WORK TO BE COMPLETED: Take the data below and copy exactly the lines starting at the one with "match lock_change f" and finishing at the one with "unfold stream_ok. simpl. intros", both included.

TASK INPUT:
+-------+
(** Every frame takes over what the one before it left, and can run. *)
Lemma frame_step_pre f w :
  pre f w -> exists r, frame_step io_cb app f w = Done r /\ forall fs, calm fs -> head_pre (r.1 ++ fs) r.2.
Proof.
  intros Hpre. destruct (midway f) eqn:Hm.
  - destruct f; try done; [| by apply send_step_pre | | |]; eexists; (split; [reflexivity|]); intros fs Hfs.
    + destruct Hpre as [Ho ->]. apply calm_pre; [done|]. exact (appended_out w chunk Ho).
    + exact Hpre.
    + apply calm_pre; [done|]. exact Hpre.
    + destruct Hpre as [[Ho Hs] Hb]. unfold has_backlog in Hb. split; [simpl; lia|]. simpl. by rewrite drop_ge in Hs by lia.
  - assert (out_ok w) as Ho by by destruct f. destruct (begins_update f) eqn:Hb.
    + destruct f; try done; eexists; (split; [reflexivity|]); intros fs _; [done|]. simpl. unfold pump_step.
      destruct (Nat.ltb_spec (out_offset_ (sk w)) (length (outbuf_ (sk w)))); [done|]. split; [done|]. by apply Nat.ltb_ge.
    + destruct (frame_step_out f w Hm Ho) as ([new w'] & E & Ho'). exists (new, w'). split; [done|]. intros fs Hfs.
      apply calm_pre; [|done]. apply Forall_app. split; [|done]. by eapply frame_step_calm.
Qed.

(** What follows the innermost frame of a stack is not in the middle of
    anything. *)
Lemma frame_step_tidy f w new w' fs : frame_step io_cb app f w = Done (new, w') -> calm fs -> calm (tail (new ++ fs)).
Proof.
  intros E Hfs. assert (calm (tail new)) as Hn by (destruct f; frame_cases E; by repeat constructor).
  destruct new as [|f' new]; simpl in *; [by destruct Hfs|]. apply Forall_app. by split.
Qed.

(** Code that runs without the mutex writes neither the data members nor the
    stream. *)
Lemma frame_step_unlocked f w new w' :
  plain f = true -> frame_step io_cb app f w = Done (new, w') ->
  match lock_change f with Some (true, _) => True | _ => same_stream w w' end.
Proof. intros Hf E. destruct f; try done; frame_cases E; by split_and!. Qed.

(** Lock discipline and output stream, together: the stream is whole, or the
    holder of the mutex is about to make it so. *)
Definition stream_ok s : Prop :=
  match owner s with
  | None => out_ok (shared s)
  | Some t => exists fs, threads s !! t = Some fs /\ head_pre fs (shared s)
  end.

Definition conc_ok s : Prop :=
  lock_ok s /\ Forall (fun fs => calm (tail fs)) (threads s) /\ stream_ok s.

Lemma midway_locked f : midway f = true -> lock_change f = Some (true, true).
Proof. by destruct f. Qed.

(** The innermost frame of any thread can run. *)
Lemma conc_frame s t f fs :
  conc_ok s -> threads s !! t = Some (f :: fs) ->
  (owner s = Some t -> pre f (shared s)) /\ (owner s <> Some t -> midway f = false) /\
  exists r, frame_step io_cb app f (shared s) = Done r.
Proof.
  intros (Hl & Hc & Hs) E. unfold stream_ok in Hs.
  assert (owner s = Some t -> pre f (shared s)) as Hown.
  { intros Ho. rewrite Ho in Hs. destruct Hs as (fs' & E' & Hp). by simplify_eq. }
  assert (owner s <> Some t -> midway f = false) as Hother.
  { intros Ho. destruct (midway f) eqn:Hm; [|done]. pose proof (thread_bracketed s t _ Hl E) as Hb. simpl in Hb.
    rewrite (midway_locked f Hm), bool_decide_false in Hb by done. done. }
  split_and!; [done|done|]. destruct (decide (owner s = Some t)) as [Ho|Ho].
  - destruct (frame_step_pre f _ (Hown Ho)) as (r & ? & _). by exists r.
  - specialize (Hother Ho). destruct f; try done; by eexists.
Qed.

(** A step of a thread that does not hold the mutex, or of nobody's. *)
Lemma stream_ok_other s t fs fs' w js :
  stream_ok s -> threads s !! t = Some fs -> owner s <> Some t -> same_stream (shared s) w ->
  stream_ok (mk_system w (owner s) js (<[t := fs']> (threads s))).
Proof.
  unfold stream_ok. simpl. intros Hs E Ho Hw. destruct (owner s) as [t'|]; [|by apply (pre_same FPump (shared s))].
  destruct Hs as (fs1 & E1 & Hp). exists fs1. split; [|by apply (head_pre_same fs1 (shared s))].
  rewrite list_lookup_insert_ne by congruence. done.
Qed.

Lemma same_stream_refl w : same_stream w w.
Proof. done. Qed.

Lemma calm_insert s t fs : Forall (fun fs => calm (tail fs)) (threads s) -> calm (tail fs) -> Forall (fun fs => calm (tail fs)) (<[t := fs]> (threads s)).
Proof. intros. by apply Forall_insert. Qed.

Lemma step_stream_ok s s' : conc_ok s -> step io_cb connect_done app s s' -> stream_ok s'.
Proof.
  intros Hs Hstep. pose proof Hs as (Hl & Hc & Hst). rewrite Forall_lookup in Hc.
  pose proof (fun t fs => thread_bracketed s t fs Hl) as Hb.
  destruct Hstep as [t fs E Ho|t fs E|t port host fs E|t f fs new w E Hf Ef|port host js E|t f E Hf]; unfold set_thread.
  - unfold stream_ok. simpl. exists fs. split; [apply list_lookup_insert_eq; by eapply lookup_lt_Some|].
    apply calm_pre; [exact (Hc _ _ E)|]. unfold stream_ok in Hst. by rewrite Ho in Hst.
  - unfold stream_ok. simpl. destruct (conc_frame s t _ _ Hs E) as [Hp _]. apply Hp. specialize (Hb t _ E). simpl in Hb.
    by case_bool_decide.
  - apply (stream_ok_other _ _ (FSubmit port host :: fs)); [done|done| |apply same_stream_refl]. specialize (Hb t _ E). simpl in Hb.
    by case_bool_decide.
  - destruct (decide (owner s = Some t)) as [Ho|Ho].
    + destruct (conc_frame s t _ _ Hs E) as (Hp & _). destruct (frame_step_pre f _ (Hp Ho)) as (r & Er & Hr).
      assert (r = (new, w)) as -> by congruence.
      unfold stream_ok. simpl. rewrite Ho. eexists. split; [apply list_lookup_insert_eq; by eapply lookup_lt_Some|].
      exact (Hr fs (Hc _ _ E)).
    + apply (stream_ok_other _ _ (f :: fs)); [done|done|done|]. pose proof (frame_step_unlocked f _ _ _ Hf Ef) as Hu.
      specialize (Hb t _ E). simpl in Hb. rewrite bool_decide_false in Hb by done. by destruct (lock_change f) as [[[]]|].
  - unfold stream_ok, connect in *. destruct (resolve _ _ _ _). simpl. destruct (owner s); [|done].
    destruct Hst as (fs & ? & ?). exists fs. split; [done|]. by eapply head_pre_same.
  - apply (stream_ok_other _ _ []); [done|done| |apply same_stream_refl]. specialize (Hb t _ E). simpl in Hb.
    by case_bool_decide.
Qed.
+-------+
YOUR RESPONSE:
  match lock_change f with Some (true, _) => True | _ => same_stream w w' end.
Proof. intros Hf E. destruct f; try done; frame_cases E; by split_and!. Qed.

(** Lock discipline and output stream, together: the stream is whole, or the
    holder of the mutex is about to make it so. *)
Definition stream_ok s : Prop :=
  match owner s with
  | None => out_ok (shared s)
  | Some t => exists fs, threads s !! t = Some fs /\ head_pre fs (shared s)
  end.

Definition conc_ok s : Prop :=
  lock_ok s /\ Forall (fun fs => calm (tail fs)) (threads s) /\ stream_ok s.

Lemma midway_locked f : midway f = true -> lock_change f = Some (true, true).
Proof. by destruct f. Qed.

(** The innermost frame of any thread can run. *)
Lemma conc_frame s t f fs :
  conc_ok s -> threads s !! t = Some (f :: fs) ->
  (owner s = Some t -> pre f (shared s)) /\ (owner s <> Some t -> midway f = false) /\
  exists r, frame_step io_cb app f (shared s) = Done r.
Proof.
  intros (Hl & Hc & Hs) E. unfold stream_ok in Hs.
  assert (owner s = Some t -> pre f (shared s)) as Hown.
  { intros Ho. rewrite Ho in Hs. destruct Hs as (fs' & E' & Hp). by simplify_eq. }
  assert (owner s <> Some t -> midway f = false) as Hother.
  { intros Ho. destruct (midway f) eqn:Hm; [|done]. pose proof (thread_bracketed s t _ Hl E) as Hb. simpl in Hb.
    rewrite (midway_locked f Hm), bool_decide_false in Hb by done. done. }
  split_and!; [done|done|]. destruct (decide (owner s = Some t)) as [Ho|Ho].
  - destruct (frame_step_pre f _ (Hown Ho)) as (r & ? & _). by exists r.
  - specialize (Hother Ho). destruct f; try done; by eexists.
Qed.

(** A step of a thread that does not hold the mutex, or of nobody's. *)
Lemma stream_ok_other s t fs fs' w js :
  stream_ok s -> threads s !! t = Some fs -> owner s <> Some t -> same_stream (shared s) w ->
  stream_ok (mk_system w (owner s) js (<[t := fs']> (threads s))).
Proof.
  unfold stream_ok. simpl. intros Hs E Ho Hw. destruct (owner s) as [t'|]; [|by apply (pre_same FPump (shared s))].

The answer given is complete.